## [PROBLEM TO WORK ON]
Each line starting at the one that contains "destruct (decide (cond_Type" and ending at the one that contains "- rewrite ref_find_app. simpl." must be returned exactly, and the rest of the listing is left out.

## [MATERIAL PROVIDED]
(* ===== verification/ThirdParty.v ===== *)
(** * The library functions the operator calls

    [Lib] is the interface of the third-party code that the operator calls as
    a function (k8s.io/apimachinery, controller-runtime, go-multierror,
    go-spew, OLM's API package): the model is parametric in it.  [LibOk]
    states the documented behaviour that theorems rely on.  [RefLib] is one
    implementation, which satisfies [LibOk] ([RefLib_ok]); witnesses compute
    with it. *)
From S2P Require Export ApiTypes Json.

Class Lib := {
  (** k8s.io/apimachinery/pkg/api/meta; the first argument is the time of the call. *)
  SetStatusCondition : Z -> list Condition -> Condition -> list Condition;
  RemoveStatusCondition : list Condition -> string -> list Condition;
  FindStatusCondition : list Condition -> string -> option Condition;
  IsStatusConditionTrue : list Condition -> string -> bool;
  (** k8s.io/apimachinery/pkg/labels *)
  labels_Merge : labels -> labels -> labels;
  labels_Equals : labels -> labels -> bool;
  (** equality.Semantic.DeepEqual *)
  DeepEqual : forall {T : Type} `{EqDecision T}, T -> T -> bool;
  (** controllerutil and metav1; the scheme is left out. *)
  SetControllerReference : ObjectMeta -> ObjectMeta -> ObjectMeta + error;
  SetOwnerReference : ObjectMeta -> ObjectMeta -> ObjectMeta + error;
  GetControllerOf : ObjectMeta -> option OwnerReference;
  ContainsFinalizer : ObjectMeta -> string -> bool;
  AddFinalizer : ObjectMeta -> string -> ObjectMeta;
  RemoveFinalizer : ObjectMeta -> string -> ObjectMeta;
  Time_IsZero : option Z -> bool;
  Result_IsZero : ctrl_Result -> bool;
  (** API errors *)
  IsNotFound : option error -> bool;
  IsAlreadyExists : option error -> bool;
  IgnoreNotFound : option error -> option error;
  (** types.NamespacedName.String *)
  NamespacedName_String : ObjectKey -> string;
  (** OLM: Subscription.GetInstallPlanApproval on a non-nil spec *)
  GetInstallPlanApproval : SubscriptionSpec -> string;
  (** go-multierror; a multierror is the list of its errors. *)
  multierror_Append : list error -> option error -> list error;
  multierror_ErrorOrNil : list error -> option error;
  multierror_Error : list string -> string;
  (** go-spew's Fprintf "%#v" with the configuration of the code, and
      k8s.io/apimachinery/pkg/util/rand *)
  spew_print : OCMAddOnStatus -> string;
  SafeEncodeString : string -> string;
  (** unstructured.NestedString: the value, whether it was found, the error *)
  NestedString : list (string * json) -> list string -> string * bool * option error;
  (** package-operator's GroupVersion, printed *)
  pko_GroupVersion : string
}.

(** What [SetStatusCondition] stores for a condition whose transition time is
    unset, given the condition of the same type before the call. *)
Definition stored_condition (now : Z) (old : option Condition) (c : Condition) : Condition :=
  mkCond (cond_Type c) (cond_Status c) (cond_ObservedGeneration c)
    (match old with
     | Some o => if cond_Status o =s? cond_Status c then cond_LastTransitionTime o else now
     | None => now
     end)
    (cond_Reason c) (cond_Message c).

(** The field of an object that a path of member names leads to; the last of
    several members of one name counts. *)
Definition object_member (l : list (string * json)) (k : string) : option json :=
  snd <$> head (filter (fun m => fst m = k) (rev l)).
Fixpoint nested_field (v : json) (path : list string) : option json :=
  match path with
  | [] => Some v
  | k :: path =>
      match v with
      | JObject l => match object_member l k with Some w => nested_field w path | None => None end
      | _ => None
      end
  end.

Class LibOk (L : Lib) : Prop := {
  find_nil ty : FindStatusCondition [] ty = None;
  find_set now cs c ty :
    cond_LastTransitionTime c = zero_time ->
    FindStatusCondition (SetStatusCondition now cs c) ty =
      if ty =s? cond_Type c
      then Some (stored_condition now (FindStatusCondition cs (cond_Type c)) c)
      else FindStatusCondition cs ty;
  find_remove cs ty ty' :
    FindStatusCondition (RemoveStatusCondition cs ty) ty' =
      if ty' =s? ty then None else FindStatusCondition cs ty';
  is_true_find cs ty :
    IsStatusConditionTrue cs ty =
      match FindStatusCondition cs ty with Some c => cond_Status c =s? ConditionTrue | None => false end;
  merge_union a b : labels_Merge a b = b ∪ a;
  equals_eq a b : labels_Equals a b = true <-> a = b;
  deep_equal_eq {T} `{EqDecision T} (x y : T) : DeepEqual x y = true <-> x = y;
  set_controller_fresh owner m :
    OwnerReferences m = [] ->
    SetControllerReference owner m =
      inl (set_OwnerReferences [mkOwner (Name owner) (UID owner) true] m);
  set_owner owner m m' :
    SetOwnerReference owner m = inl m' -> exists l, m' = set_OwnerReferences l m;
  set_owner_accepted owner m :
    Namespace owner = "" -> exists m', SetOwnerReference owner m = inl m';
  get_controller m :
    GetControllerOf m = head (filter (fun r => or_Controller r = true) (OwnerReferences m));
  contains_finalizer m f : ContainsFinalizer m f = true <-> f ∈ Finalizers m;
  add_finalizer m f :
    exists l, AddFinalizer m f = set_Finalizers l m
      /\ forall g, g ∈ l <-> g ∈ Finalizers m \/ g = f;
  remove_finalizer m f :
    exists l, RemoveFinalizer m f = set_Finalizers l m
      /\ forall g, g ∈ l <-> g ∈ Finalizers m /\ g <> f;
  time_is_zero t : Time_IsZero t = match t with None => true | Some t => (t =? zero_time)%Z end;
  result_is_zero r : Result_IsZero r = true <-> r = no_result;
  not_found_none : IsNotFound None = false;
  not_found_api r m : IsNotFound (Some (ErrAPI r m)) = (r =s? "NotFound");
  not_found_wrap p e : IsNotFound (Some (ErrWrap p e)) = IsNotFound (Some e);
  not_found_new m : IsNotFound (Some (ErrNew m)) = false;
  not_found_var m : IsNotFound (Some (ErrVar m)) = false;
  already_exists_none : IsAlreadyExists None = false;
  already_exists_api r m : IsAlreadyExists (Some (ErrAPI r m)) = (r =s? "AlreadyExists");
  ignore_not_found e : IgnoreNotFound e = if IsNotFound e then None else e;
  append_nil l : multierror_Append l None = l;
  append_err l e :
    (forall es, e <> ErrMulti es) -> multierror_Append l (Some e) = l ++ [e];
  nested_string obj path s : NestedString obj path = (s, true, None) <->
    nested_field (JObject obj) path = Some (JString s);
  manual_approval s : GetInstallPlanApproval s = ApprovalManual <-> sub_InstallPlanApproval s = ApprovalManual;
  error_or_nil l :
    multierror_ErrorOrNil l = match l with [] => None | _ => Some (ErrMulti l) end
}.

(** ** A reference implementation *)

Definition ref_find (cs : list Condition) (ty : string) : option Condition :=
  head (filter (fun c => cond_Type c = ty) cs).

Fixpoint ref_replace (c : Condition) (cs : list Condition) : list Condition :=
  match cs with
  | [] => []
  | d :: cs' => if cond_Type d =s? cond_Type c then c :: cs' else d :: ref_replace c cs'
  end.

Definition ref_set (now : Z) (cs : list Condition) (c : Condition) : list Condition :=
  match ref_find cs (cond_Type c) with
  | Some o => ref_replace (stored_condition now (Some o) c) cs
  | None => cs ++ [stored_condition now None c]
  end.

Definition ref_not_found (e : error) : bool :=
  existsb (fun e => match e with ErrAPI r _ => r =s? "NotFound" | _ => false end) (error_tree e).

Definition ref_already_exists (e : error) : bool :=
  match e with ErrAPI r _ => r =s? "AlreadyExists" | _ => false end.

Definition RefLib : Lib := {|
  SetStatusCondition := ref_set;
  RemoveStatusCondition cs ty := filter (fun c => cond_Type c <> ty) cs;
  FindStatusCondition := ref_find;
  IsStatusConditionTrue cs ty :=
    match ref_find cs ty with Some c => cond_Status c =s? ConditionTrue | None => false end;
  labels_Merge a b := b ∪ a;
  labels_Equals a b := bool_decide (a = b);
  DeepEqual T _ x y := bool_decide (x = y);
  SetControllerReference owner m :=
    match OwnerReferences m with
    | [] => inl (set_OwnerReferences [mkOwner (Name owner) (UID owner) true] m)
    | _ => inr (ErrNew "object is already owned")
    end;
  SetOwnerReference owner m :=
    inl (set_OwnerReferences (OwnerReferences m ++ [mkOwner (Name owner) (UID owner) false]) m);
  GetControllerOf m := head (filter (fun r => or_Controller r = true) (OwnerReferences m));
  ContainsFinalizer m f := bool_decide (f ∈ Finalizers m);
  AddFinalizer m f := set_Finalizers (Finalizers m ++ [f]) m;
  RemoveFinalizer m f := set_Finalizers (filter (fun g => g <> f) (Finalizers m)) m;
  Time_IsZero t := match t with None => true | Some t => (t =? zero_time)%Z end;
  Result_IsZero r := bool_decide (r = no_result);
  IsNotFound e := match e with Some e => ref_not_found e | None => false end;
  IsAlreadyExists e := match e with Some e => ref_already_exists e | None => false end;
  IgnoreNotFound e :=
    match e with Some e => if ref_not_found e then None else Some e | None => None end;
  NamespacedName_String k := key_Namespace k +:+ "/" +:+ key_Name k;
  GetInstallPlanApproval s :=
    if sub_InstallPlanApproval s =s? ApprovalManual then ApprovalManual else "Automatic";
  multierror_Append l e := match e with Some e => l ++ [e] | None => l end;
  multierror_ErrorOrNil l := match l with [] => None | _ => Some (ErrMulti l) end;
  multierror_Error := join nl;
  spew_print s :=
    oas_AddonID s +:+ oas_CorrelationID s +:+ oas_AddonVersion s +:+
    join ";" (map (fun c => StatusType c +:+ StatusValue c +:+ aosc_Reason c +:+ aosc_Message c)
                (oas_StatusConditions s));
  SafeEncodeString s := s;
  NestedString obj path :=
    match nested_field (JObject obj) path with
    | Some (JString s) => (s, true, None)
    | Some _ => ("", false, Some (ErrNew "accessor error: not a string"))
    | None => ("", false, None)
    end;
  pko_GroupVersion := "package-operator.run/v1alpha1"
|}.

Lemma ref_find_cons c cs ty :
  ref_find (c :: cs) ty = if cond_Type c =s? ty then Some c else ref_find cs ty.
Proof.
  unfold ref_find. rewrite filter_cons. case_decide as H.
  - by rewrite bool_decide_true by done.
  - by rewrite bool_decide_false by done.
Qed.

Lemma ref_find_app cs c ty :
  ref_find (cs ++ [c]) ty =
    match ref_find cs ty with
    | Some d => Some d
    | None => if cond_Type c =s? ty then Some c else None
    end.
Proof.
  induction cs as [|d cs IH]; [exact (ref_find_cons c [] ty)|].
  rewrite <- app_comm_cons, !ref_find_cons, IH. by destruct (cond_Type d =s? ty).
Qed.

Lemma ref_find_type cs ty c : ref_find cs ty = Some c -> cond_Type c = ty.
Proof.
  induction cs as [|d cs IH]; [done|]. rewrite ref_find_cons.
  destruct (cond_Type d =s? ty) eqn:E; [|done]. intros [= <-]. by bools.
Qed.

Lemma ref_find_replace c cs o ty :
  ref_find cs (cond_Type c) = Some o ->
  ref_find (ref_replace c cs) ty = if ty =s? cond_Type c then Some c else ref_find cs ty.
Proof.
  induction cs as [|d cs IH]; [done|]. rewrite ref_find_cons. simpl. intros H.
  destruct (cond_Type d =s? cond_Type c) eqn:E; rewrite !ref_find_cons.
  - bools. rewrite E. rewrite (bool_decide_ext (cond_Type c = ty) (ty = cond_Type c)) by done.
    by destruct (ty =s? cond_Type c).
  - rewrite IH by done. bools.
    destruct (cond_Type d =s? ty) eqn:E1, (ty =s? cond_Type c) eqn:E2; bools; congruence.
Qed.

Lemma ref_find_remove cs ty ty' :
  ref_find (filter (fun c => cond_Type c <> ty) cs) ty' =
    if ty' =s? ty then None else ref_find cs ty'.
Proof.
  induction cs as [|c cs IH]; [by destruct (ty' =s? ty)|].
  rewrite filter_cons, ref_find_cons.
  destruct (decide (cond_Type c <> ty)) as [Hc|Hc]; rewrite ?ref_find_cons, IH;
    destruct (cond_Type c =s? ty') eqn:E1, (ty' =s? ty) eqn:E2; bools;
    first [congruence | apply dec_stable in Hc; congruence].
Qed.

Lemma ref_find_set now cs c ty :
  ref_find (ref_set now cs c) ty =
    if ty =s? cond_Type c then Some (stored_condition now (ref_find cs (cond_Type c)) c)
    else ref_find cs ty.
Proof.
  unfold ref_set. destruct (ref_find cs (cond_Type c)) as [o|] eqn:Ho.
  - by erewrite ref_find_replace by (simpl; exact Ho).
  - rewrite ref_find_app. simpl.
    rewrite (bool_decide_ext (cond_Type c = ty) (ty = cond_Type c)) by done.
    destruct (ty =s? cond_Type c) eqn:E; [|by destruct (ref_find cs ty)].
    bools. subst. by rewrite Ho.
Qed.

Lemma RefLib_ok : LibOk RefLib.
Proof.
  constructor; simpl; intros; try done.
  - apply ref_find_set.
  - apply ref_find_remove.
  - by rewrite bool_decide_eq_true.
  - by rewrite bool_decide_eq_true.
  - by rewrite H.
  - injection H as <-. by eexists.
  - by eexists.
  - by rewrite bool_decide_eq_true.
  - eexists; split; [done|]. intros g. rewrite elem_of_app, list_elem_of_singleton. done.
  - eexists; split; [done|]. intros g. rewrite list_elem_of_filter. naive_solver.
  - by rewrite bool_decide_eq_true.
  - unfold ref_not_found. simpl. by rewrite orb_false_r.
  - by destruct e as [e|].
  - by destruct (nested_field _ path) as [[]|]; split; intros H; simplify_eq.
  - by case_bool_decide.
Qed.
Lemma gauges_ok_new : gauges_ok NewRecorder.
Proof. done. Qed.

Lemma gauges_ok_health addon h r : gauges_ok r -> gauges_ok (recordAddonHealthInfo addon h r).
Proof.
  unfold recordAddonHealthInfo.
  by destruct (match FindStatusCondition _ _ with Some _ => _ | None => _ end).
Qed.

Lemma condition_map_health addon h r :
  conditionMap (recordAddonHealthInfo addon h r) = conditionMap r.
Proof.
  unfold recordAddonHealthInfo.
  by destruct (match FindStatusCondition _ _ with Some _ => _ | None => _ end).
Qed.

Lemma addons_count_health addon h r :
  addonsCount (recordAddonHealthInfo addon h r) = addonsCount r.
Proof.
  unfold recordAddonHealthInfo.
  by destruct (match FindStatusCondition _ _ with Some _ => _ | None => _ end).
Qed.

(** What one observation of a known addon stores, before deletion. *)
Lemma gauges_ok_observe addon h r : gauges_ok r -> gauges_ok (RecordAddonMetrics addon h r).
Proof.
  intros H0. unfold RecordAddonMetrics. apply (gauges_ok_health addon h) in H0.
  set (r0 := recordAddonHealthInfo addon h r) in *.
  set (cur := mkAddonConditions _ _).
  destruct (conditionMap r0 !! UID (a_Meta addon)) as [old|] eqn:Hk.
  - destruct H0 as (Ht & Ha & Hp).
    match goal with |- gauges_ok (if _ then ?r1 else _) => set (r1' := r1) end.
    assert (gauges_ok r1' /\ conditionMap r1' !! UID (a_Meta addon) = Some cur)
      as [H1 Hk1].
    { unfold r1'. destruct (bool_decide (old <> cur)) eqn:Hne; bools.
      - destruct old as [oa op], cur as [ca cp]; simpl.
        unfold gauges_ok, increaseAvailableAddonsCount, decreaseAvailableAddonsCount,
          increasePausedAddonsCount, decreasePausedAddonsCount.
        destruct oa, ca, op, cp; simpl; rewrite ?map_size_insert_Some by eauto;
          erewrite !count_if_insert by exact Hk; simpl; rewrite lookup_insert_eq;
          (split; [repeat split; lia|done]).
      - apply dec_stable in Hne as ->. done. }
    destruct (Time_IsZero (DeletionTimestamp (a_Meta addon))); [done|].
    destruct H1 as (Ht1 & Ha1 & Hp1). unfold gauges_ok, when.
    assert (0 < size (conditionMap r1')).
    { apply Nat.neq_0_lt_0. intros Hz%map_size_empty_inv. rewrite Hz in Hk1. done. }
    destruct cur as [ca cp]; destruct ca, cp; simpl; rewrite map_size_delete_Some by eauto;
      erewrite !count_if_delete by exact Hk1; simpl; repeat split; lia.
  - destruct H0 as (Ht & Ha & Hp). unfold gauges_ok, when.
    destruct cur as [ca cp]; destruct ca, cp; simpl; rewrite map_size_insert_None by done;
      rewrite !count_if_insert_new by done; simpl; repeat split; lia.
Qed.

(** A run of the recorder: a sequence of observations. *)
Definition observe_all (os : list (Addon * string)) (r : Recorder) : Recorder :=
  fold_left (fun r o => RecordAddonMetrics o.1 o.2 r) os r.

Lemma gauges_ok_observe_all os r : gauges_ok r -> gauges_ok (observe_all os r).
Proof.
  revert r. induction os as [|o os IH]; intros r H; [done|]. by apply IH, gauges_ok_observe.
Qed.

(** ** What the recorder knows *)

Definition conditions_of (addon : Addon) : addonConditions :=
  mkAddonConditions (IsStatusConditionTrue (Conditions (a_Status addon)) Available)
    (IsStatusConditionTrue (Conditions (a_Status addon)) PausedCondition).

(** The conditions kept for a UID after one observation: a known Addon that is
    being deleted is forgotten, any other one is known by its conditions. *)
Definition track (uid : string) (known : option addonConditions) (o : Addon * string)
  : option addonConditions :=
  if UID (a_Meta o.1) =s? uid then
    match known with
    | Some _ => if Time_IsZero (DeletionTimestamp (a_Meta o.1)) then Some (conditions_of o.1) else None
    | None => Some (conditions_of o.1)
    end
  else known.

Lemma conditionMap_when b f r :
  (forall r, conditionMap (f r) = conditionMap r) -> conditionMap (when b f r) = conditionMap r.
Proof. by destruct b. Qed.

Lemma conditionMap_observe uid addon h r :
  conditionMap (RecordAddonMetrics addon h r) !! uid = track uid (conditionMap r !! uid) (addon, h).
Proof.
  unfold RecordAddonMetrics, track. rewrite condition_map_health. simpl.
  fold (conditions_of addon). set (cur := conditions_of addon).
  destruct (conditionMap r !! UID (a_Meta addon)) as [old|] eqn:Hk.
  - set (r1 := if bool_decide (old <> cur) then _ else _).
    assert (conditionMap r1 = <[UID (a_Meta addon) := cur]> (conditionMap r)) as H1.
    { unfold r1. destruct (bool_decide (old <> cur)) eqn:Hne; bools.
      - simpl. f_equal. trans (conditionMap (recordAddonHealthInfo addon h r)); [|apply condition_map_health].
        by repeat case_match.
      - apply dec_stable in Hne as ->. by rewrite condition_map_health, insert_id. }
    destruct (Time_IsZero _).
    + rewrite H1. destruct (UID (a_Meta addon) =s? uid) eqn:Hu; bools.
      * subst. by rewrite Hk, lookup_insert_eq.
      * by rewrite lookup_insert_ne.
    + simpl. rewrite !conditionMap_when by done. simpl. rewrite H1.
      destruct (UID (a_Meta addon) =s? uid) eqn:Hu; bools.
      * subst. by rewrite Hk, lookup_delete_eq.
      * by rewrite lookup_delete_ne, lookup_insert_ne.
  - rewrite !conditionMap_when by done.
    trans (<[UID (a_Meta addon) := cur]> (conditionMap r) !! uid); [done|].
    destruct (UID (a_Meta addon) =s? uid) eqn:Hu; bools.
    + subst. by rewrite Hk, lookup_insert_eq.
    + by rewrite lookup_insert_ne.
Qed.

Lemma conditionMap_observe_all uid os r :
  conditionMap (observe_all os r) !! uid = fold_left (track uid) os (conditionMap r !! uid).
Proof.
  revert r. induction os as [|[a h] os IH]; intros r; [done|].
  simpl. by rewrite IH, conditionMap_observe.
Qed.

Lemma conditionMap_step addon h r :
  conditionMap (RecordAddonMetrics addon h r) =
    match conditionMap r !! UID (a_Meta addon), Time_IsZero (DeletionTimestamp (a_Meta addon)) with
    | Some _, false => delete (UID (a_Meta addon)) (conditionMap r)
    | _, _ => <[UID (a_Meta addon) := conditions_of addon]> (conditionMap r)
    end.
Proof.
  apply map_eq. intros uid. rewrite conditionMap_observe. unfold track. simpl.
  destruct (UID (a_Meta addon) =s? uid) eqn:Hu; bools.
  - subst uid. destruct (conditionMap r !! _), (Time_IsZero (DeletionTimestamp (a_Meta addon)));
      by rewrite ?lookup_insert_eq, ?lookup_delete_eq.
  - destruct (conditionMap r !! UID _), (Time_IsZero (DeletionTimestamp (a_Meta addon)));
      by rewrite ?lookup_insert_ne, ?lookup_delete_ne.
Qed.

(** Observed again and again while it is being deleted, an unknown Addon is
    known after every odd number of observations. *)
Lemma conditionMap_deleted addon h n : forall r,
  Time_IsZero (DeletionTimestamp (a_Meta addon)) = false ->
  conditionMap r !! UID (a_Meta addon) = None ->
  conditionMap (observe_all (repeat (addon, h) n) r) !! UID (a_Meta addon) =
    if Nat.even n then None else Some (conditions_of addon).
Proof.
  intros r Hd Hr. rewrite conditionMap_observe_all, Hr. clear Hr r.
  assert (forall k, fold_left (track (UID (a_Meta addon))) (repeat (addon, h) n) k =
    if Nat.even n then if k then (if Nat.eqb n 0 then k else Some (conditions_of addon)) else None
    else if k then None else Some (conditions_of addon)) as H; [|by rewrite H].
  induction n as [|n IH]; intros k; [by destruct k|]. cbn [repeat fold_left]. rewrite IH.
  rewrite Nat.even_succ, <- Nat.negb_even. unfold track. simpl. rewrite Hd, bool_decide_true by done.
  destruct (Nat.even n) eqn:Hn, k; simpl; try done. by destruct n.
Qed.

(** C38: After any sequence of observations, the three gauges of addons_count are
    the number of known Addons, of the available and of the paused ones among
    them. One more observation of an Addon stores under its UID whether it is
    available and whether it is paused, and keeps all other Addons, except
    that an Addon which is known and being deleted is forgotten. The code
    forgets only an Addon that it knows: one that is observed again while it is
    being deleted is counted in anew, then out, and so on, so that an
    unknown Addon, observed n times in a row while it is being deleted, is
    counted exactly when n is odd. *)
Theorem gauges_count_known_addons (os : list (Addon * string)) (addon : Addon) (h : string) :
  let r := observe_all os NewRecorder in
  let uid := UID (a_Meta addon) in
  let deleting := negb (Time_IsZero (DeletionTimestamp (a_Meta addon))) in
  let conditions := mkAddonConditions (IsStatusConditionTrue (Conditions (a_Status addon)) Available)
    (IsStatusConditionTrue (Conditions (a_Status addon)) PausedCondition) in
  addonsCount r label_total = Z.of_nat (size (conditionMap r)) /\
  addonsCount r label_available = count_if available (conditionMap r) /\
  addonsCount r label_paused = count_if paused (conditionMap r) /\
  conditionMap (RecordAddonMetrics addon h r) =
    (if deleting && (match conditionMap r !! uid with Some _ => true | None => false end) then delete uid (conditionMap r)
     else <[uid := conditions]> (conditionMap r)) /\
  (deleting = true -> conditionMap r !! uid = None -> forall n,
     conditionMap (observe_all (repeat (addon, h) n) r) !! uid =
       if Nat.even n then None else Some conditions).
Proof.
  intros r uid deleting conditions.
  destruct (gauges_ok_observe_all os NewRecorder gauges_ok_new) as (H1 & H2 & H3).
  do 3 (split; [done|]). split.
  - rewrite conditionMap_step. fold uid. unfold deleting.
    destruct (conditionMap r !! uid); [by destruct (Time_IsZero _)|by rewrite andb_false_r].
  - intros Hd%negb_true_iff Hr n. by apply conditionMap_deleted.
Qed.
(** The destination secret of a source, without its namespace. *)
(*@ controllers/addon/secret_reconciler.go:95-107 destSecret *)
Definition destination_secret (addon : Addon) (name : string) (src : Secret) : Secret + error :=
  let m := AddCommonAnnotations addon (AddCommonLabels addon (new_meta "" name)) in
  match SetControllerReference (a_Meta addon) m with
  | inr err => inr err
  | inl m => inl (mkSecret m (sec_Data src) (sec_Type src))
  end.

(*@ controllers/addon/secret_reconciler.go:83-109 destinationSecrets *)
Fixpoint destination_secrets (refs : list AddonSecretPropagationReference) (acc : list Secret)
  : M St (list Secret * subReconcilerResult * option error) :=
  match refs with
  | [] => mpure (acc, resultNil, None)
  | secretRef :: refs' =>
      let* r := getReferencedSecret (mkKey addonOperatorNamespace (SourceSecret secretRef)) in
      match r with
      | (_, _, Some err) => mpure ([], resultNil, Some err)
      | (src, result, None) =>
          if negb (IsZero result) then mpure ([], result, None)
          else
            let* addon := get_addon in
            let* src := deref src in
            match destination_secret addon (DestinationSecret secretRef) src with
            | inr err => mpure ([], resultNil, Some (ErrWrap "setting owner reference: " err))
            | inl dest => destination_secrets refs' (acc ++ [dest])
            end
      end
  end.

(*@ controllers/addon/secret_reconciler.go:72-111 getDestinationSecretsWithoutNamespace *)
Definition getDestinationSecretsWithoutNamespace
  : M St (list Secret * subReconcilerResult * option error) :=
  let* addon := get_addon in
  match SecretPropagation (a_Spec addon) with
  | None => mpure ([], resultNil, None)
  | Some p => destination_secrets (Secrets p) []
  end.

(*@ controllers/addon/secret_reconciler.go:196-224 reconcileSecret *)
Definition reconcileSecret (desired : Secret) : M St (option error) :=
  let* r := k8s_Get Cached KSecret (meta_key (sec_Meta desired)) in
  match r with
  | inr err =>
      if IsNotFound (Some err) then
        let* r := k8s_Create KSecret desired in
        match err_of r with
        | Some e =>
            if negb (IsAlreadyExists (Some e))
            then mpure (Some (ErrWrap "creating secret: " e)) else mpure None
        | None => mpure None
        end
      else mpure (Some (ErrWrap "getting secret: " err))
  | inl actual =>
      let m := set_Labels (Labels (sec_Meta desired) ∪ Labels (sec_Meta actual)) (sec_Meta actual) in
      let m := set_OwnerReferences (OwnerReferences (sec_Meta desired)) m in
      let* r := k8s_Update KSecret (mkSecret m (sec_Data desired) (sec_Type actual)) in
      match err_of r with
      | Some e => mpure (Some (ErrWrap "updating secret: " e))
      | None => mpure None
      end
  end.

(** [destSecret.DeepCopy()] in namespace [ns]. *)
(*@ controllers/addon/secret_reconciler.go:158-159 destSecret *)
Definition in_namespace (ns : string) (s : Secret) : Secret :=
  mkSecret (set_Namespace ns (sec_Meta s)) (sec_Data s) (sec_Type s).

## [THE COMPLETED TASK]
  destruct (decide (cond_Type c <> ty)) as [Hc|Hc]; rewrite ?ref_find_cons, IH;
    destruct (cond_Type c =s? ty') eqn:E1, (ty' =s? ty) eqn:E2; bools;
    first [congruence | apply dec_stable in Hc; congruence].
Qed.

Lemma ref_find_set now cs c ty :
  ref_find (ref_set now cs c) ty =
    if ty =s? cond_Type c then Some (stored_condition now (ref_find cs (cond_Type c)) c)
    else ref_find cs ty.
Proof.
  unfold ref_set. destruct (ref_find cs (cond_Type c)) as [o|] eqn:Ho.
  - by erewrite ref_find_replace by (simpl; exact Ho).
  - rewrite ref_find_app. simpl.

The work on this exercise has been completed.